◆ **Exercise details**
Begin at the line below that has "(** What an import reads from its file. *)" and stop after the line that has "(ss_revision (rr_snapshot result)));". Please restate only those lines, word for word.

-- Opening Marker --

(** The errors of a forwarded request: only the two timeouts of the send
    phase, besides the fixed ones. *)
Definition send_error (e : TransportError) : Prop :=
  match e with TimedOut t => t = TotalTimeout \/ t = ConnectionTimeout | _ => True end.
Definition send_result {A} (r : result A TransportError) : Prop :=
  match r with Ok _ => True | Err e => send_error e end.

Lemma send_map_err {A} (r : result A ReqwestError) : send_result (map_err map_reqwest_error r).
Proof. destruct r as [|[]]; cbn; auto. Qed.

Lemma spec_bind_ok {A B} n1 n2 (m : M (result A TransportError)) (k : A -> M (result B TransportError)) :
  spec n1 send_result m -> (forall x, spec n2 send_result (k x)) ->
  spec (n1 + n2) send_result (bind_ok m k).
Proof.
  intros Hm Hk. eapply spec_bind; [exact Hm|]. intros [x|e] He; [apply Hk|].
  eapply spec_weaken; [by apply (spec_ret send_result)|lia|done].
Qed.

Lemma earliest_timeout_kind now started config d t :
  earliest_send_timeout now started config = Some (d, t) -> t = TotalTimeout \/ t = ConnectionTimeout.
Proof. unfold earliest_send_timeout. intros Ht. repeat case_match; simplify_eq; auto. Qed.

Lemma spec_send request timeout :
  match timeout with Some (_, t) => t = TotalTimeout \/ t = ConnectionTimeout | None => True end ->
  spec 1 send_result (send_with_timeout request timeout).
Proof.
  intros Ht. unfold send_with_timeout. destruct timeout as [[d t]|].
  - destruct (_ =? _); [eapply spec_weaken; [by apply (spec_ret send_result)|lia|done]|].
    apply (spec_bind 1 0 any); [apply spec_log_sent|]. intros _ _.
    eapply spec_bind0; [apply spec_ask|]. intros [] _; [by apply spec_ret|].
    eapply spec_bind0; [apply spec_ask|]. intros r _. apply spec_ret, send_map_err.
  - apply (spec_bind 1 0 any); [apply spec_log_sent|]. intros _ _.
    eapply spec_bind0; [apply spec_ask|]. intros r _. apply spec_ret, send_map_err.
Qed.
Fixpoint cleanup_options (args : list string) (r : CleanupRequest) : result CleanupRequest CliError :=
  match args with
  | [] => Ok r
  | option :: args =>
      if option =?s "--dry-run"
      then cleanup_options args
             (mkCleanupRequest true (cq_batch_size r) (cq_max_batches r) (cq_operation_id r) (cq_requested_by r) (cq_policy_keys r))
      else if one_of option ["--batch-size"; "--max-batches"; "--operation-id"; "--requested-by"]
      then
        match args with
        | [] => Err (CliText (option +:+ " requires a value"))
        | value :: args => let? r := set_cleanup_option option value r in cleanup_options args r
        end
      else Err (CliText ("unknown retention-cleanup option '" +:+ option +:+ "'"))
  end.

Definition printing {D A} (job : Om D A) (print : A -> CliOutput) : Om D CliOutput := o_bind job (fun x => o_ret (print x)).

(** The control plane of the export and the import. *)
Definition cli_control_plane : result ControlPlane CliError :=
  let? policy := map_err (fun error => CliStart (StUrlPolicy error)) policy_from_env in
  Ok (mkControlPlane (unwrap_or (var_ok "GATEWAY_LISTEN_ADDR") "127.0.0.1:8787") policy).

(** What an import reads from its file. *)
Definition read_cli_import (args : list string) (payload : Value) : result (bool * string * ControlPlaneExport) CliError :=
  let replace := unwrap_or (get payload "replace" ≫= as_bool) false || existsb (String.eqb "--replace") args in
  let requested_by := unwrap_or (get payload "requested_by" ≫= as_str) "cli" in
  let value := unwrap_or (get payload "data") payload in
  let? export := ok_or (read_export value) (CliText (cl_shape_error value)) in
  let? _ := match get payload "checksum" ≫= as_str with
            | Some expected =>
                let? actual := map_err CliOps (export_checksum export_to_value export) in
                if actual =?s expected then Ok tt else Err (CliText "control-plane export checksum does not match")
            | None => Ok tt
            end in
  Ok (replace, requested_by, export).

Definition cli_policies (data : list RetentionPolicy) : CliOutput :=
  Printed (ops_envelope [("data", VArray (map policy_json data))]).
Definition cli_run (run : CleanupRun) : CliOutput := Printed (run_body run).

Definition cli_restored (result : RestoreResult) : CliOutput :=
  Printed (ops_envelope
    [("backup_id", VString (rr_backup_id result)); ("verified", VBool (rr_verified result));
     ("snapshot_revision", of_i64 (ss_revision (rr_snapshot result)));
     ("snapshot_generated_at", export_instant_json (ss_generated_at (rr_snapshot result)));
     ("skipped_virtual_keys", of_i64 (rr_skipped_virtual_keys result))]).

-- Closing Marker --

◆ **Final answer**
(** What an import reads from its file. *)
Definition read_cli_import (args : list string) (payload : Value) : result (bool * string * ControlPlaneExport) CliError :=
  let replace := unwrap_or (get payload "replace" ≫= as_bool) false || existsb (String.eqb "--replace") args in
  let requested_by := unwrap_or (get payload "requested_by" ≫= as_str) "cli" in
  let value := unwrap_or (get payload "data") payload in
  let? export := ok_or (read_export value) (CliText (cl_shape_error value)) in
  let? _ := match get payload "checksum" ≫= as_str with
            | Some expected =>
                let? actual := map_err CliOps (export_checksum export_to_value export) in
                if actual =?s expected then Ok tt else Err (CliText "control-plane export checksum does not match")
            | None => Ok tt
            end in
  Ok (replace, requested_by, export).

Definition cli_policies (data : list RetentionPolicy) : CliOutput :=
  Printed (ops_envelope [("data", VArray (map policy_json data))]).
Definition cli_run (run : CleanupRun) : CliOutput := Printed (run_body run).

Definition cli_restored (result : RestoreResult) : CliOutput :=
  Printed (ops_envelope
    [("backup_id", VString (rr_backup_id result)); ("verified", VBool (rr_verified result));
     ("snapshot_revision", of_i64 (ss_revision (rr_snapshot result)));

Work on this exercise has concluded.